Maybe that looks impressive on a management spreadsheet, but that’s not much help to me trying to help Sybil.
‘Why do you think that?’
‘Because of my conversations with Sybil – what she’s told me.’
‘Well, with respect, that’s hearsay. In contrast, we’ve conducted an extensive questionnaire, directly with the patient. That tells us a lot and we can quantify it, too…’
‘But there’s a whole stratum of experiences she won’t tell you about … not yet, or possibly ever.’
‘The problem with that is it’s you saying that, not her. Our system can only really work with direct speech and evidence…’

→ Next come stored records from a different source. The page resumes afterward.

(** * Atoms: the active set of a Frank-Wolfe type solver

    Shallow embedding of [class Atoms] from [src/fw/atoms.hpp]:
    [AddAtom], [RecoverVector], [PruneSupport],
    [ProjectedGradientEnhancement] and the private [ProjectionToL1].

    Numbers.  The C++ code computes on [double].  The embedding computes on
    exact rationals [Q]: every arithmetic step is the one the source writes,
    without rounding.  The one place where exact arithmetic has no value for
    what IEEE arithmetic returns, a division by zero, is an explicit error
    of the embedding ([DivisionByZero]): the compiled code does not stop
    there, it goes on with an infinity and sets every coefficient to zero
    ([ProjectionToL1_inf]).  What is proved on [Q] is either structural
    (which matrices and vectors are stored, in what sizes, how a call
    ends) or stated as a fact of exact arithmetic.  Module [Binary64], at
    the end of the definitions, is the projection on IEEE binary64 floats:
    what the statements say of the rounding of the compiled code is said
    of it.

    Armadillo.  Vectors are lists, a matrix is a row count with its list of
    columns.  The conformance checks Armadillo performs (and answers with an
    exception) are written out as results in the error type below. *)

From Stdlib Require Import List Arith ZArith QArith Qabs Lia Lqa Bool.
From Stdlib Require Import Permutation Sorted.
From Stdlib Require Floats.
Import ListNotations.

Open Scope Q_scope.

(** ** Results of fallible code *)

Inductive error : Type :=
| SizeMismatch      (* Armadillo: incompatible dimensions *)
| EmptyMin          (* min(): object has no elements *)
| IndexOutOfBounds  (* shed_col()/shed_row(): index out of bounds *)
| SolveFailed       (* solve(): solution not found *)
| DivisionByZero    (* x / 0 has no exact value *)
| Uninitialised.    (* a local read before any assignment *)

Inductive result (A : Type) : Type :=
| OK (a : A)
| Err (e : error).

Arguments OK {A} a.
Arguments Err {A} e.

(** Code that mutates a state [S] and may throw: the state survives the
    exception, as the members of an object do. *)
Definition M (S A : Type) : Type := S -> S * result A.

Definition ret {S A : Type} (a : A) : M S A := fun s => (s, OK a).

Definition bind {S A B : Type} (m : M S A) (k : A -> M S B) : M S B :=
  fun s =>
    match m s with
    | (s', OK a) => k a s'
    | (s', Err e) => (s', Err e)
    end.

Definition lift {S A : Type} (r : result A) : M S A := fun s => (s, r).
Definition gets {S A : Type} (proj : S -> A) : M S A := fun s => (s, OK (proj s)).
Definition modify {S : Type} (upd : S -> S) : M S unit := fun s => (upd s, OK tt).

Notation "x <- m ;; k" := (bind m (fun x => k))
  (at level 61, m at next level, right associativity).

(** How a call ends.  [Stuck] is the embedding running out of fuel; the
    theorems below show that the entry points never end that way. *)
Inductive exit : Type :=
| Return
| Throw (e : error)
| Stuck.

Definition Qlt_bool (x y : Q) : bool := negb (Qle_bool y x).

(** [size_t] to [double] *)
Definition of_size_t (n : nat) : Q := inject_Z (Z.of_nat n).

(** ** The part of Armadillo the class uses *)

Module Arma.

Definition vec : Type := list Q.

Record mat : Type := mkMat { n_rows : nat; cols : list vec }.

Definition n_cols (m : mat) : nat := length (cols m).
Definition n_elem (m : mat) : nat := (n_rows m * n_cols m)%nat.
Definition is_empty (m : mat) : bool := (n_elem m =? 0)%nat.

(** A column vector seen as a [d x 1] matrix. *)
Definition colvec (v : vec) : mat := mkMat (length v) [v].

(** The default-constructed [0 x 0] matrix. *)
Definition mat0 : mat := mkMat 0 [].

Definition zeros (n : nat) : vec := repeat 0 n.

Definition square (v : vec) : vec := map (fun a => a * a) v.
Definition abs (v : vec) : vec := map Qabs v.
Definition scale (k : Q) (v : vec) : vec := map (fun a => k * a) v.

Fixpoint accu (v : vec) : Q :=
  match v with
  | [] => 0
  | a :: v' => a + accu v'
  end.

Fixpoint cumsum_from (acc : Q) (v : vec) : vec :=
  match v with
  | [] => []
  | a :: v' => (acc + a) :: cumsum_from (acc + a) v'
  end.

Definition cumsum (v : vec) : vec := cumsum_from 0 v.

(** [sort(v, "descend")] *)
Fixpoint insert_descend (a : Q) (v : vec) : vec :=
  match v with
  | [] => [a]
  | b :: v' => if Qle_bool b a then a :: v else b :: insert_descend a v'
  end.

Fixpoint sort_descend (v : vec) : vec :=
  match v with
  | [] => []
  | a :: v' => insert_descend a (sort_descend v')
  end.

(** Element-wise operations on two vectors; sizes are checked. *)
Fixpoint zip_with (op : Q -> Q -> Q) (a b : vec) : vec :=
  match a, b with
  | x :: a', y :: b' => op x y :: zip_with op a' b'
  | _, _ => []
  end.

Definition ewise (op : Q -> Q -> Q) (a b : vec) : result vec :=
  if (length a =? length b)%nat then OK (zip_with op a b) else Err SizeMismatch.

Definition dot (a b : vec) : Q := accu (zip_with Qmult a b).

(** [m * v]: the combination of the columns of [m] with the weights [v],
    accumulated onto [zeros (n_rows m)]. *)
Fixpoint lincomb (acc : vec) (cs : list vec) (v : vec) : vec :=
  match cs, v with
  | c :: cs', k :: v' => lincomb (zip_with Qplus acc (scale k c)) cs' v'
  | _, _ => acc
  end.

Definition mat_vec (m : mat) (v : vec) : result vec :=
  if (n_cols m =? length v)%nat
  then OK (lincomb (zeros (n_rows m)) (cols m) v)
  else Err SizeMismatch.

(** [a * b] for matrices, column by column. *)
Definition mat_mul (a b : mat) : result mat :=
  if (n_cols a =? n_rows b)%nat
  then OK (mkMat (n_rows a)
             (map (fun c => lincomb (zeros (n_rows a)) (cols a) c) (cols b)))
  else Err SizeMismatch.

(** [trans(g.t() * m)], equally [m.t() * g]: one dot product per column. *)
Definition trans_mul (m : mat) (g : vec) : result vec :=
  if (n_rows m =? length g)%nat
  then OK (map (fun c => dot c g) (cols m))
  else Err SizeMismatch.
(** * The event-stream client of fabric-sdk-go (pkg/fab/events/consumer)

    A shallow embedding of [consumer.go]: the client structure, its
    constructor, the signed sender, the register handshake, the dispatch
    loop, [Start] with its secure-to-insecure retry and [Stop].

    Every collaborator the client talks to (gRPC connection and stream, the
    adapter, the identity, the signing manager, the configuration, the
    clock) is an oracle of the environment [Env].  An oracle sees the whole
    history of effects performed so far, so that two calls of one operation
    may answer differently.  Each call is appended to the history together
    with its answer. *)

From Stdlib Require Import ZArith List String Bool Lia Arith.
From Equations Require Import Equations.
Import ListNotations.

Set Implicit Arguments.

Local Open Scope string_scope.
Local Open Scope list_scope.
Local Open Scope Z_scope.

(** ** Errors: [io.EOF] and the constructors of github.com/pkg/errors *)

Module errors.

Inductive error : Type :=
| EOF                                        (* io.EOF *)
| New (msg : string)                         (* errors.New *)
| Wrap (cause : error) (msg : string)        (* errors.Wrap, cause not nil *)
| WithMessage (cause : error) (msg : string) (* errors.WithMessage *)
| Foreign (id : nat).                        (* an error value of a collaborator *)

(** [errors.Cause]: the innermost error of a chain. *)
Fixpoint Cause (e : error) : error :=
  match e with
  | Wrap c _ => Cause c
  | WithMessage c _ => Cause c
  | _ => e
  end.

(** The test [err == io.EOF]. *)
Definition isEOF (e : error) : bool :=
  match e with EOF => true | _ => false end.

End errors.
Import errors.

(** ** time.Duration: a count of nanoseconds *)

Module time.
Definition Duration := Z.
Definition Nanosecond : Duration := 1.
Definition Millisecond : Duration := 1000000.
Definition Second : Duration := 1000000000.
End time.

(** ** Data of the wire protocol and of the collaborators *)

Definition bytes := list nat.
Definition Interest := nat.
Definition Conn := nat.          (* a *grpc.ClientConn *)
Definition Stream := nat.        (* an ehpb.Events_ChatClient *)
Definition ChanRef := nat.       (* a chan struct{} *)
Definition Certificate := nat.   (* a *x509.Certificate *)
Definition TLSConf := nat.       (* a *tls.Config *)
Definition Timestamp := nat.

(** The oneof field [Event] of [ehpb.Event].  The client only tells
    [Register] and [Unregister] from the rest; the remaining variants of
    the protocol (block, chaincode event, rejection, filtered block) are
    [Event_Other]. *)
Inductive isEvent_Event : Type :=
| Event_Register (events : list Interest)
| Event_Unregister (events : list Interest)
| Event_Other (tag : nat).

Record Event : Type := mkEvent {
  Event_Event : option isEvent_Event;   (* nil when the oneof is unset *)
  Creator : bytes;
  TlsCertHash : bytes;
  Event_Timestamp : Timestamp
}.

Record SignedEvent : Type := mkSignedEvent {
  EventBytes : bytes;
  Signature : bytes
}.

Record Identity : Type := mkIdentity {
  identityRef : nat;
  PrivateKey : nat
}.

Record ClientParameters : Type := mkKap {   (* keepalive.ClientParameters *)
  kapTime : time.Duration;
  kapTimeout : time.Duration;
  PermitWithoutStream : bool
}.

Inductive DialOption : Type :=
| WithTimeout (d : time.Duration)
| WithTransportCredentials (c : TLSConf)
| WithInsecure
| WithKeepaliveParams (kap : ClientParameters)
| WithDefaultCallOptions_FailFast (failFast : bool).

Inductive LogLevel : Type := LError | LDebug.

(** The two arms of the [select] statements of [register] and [Stop]. *)
Inductive Arm : Type := ChanArm | TimerArm.

(** ** Effects *)

Inductive Effect : Type :=
| E_TLSConfig (r : error + TLSConf)
| E_DialContext (addr : string) (opts : list DialOption) (r : error + Conn)
| E_GetInterestedEvents (ies : list Interest) (err : option error)
| E_Chat (c : Conn) (r : error + Stream)
| E_SerializedIdentity (r : error + bytes)
| E_TimestampProto (r : error + Timestamp)
| E_Lock
| E_Unlock
| E_Marshal (m : Event) (r : error + bytes)
| E_SigningManager (present : bool)
| E_Sign (payload : bytes) (key : nat) (r : error + bytes)
| E_Send (s : Stream) (m : SignedEvent) (r : option error)
| E_Go_reader (s : Stream)                    (* go func() { ... Recv ... }() *)
| E_Recv (s : Stream) (r : error + Event)
| E_Select (a : Arm) (elapsed : time.Duration)
| E_CloseSend (s : Stream) (r : option error)
| E_ConnClose (c : Conn) (r : option error)
| E_AdapterRecv (m : Event) (cont : bool) (err : option error)
| E_Disconnected (err : option error)
| E_MakeChan (c : ChanRef)
| E_CloseChan (c : ChanRef)
| E_Go_processEvents
| E_Log (lvl : LogLevel) (msg : string).

Definition History := list Effect.

(** ** The environment *)

Record Env : Type := mkEnv {
  (* configuration and helpers outside consumer.go *)
  TimeoutOrDefault_EventHubConnection : time.Duration;
  TLSCertHash : bytes;                          (* ccomm.TLSCertHash(provider.Config()) *)
  AttemptSecured : string -> bool;              (* urlutil.AttemptSecured *)
  ToAddress : string -> string;                 (* urlutil.ToAddress *)
  (* transport *)
  TLSConfig : History -> option Certificate -> string -> error + TLSConf;
  DialContext : History -> string -> list DialOption -> error + Conn;
  Chat : History -> Conn -> error + Stream;
  StreamSend : History -> Stream -> SignedEvent -> option error;
  StreamRecv : History -> Stream -> error + Event;
  StreamCloseSend : History -> Stream -> option error;
  ConnClose : History -> Conn -> option error;
  (* identity, signing, serialisation, clock *)
  SerializedIdentity : History -> Identity -> error + bytes;
  TimestampProto : History -> error + Timestamp;
  Marshal : Event -> error + bytes;
  SigningManager : History -> bool;             (* false: SigningManager() is nil *)
  Sign : History -> bytes -> nat -> error + bytes;
  (* the adapter *)
  GetInterestedEvents : History -> list Interest * option error;
  AdapterRecv : History -> Event -> bool * option error;
  (* scheduling: how long the pending Recv of a handshake takes, how long
     the dispatch loop takes to close its completion channel ([None]:
     for ever), and which arm a select takes when both are ready *)
  RecvLatency : History -> option time.Duration;
  CompletionLatency : History -> option time.Duration;
  SelectTie : History -> bool
}.

(** ** The client structure *)

Record eventsClient : Type := mkClient {
  peerAddress : string;
  regTimeout : time.Duration;
  stream : option Stream;
  adapter : option nat;
  TLSCertificate : option Certificate;
  TLSServerHostOverride : string;
  tlsCertHash : bytes;
  clientConn : option Conn;
  identity : option Identity;
  processEventsCompleted : option ChanRef;
  kap : ClientParameters;
  failFast : bool;
  secured : bool;
  allowInsecure : bool
}.

Definition set_stream (s : option Stream) (ec : eventsClient) : eventsClient :=
  mkClient (peerAddress ec) (regTimeout ec) s (adapter ec) (TLSCertificate ec)
    (TLSServerHostOverride ec) (tlsCertHash ec) (clientConn ec) (identity ec)
    (processEventsCompleted ec) (kap ec) (failFast ec) (secured ec) (allowInsecure ec).

Definition set_clientConn (c : option Conn) (ec : eventsClient) : eventsClient :=
  mkClient (peerAddress ec) (regTimeout ec) (stream ec) (adapter ec) (TLSCertificate ec)
    (TLSServerHostOverride ec) (tlsCertHash ec) c (identity ec)
    (processEventsCompleted ec) (kap ec) (failFast ec) (secured ec) (allowInsecure ec).

Definition set_processEventsCompleted (c : option ChanRef) (ec : eventsClient) : eventsClient :=
  mkClient (peerAddress ec) (regTimeout ec) (stream ec) (adapter ec) (TLSCertificate ec)
    (TLSServerHostOverride ec) (tlsCertHash ec) (clientConn ec) (identity ec)
    c (kap ec) (failFast ec) (secured ec) (allowInsecure ec).

(** ** The machine state: the client, the channels, the history *)

Record State : Type := mkState {
  client : eventsClient;
  chans : list bool;        (* one flag per channel made so far: closed? *)
  hist : History
}.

Sam is logical but I am frustrated by his apparent incapacity for the unspoken or irrational. ‘So everything else is deemed an irrelevance or a contamination’, I say.
‘In a way, yes.’ Sam seems pleased to return to this simplicity.
‘But Sam, aren’t there times in your life when you want people to perceive and understand something painful and compromising that you don’t want to, or cannot, verbalise … to respond to the implicit?’
Sam looks away and shifts in his chair. ‘Well maybe … I don’t know … but this is work, it’s different…’ Sam’s voice fades into equivocation.
He clears his throat to continue. ‘Look, we’ve got lots of patients to see, targets to meet, commissioners to satisfy. Amidst all this I want our service to survive. These procedures we have – to assess and treat people – are the best ways we have to achieve all that.’
As he talks of ‘the service’ I notice how purposeful and strong Sam’s voice becomes.
That is one example of how to deal with shame, I think.
* All names, demographic details, specific circumstances and diagnoses have been changed.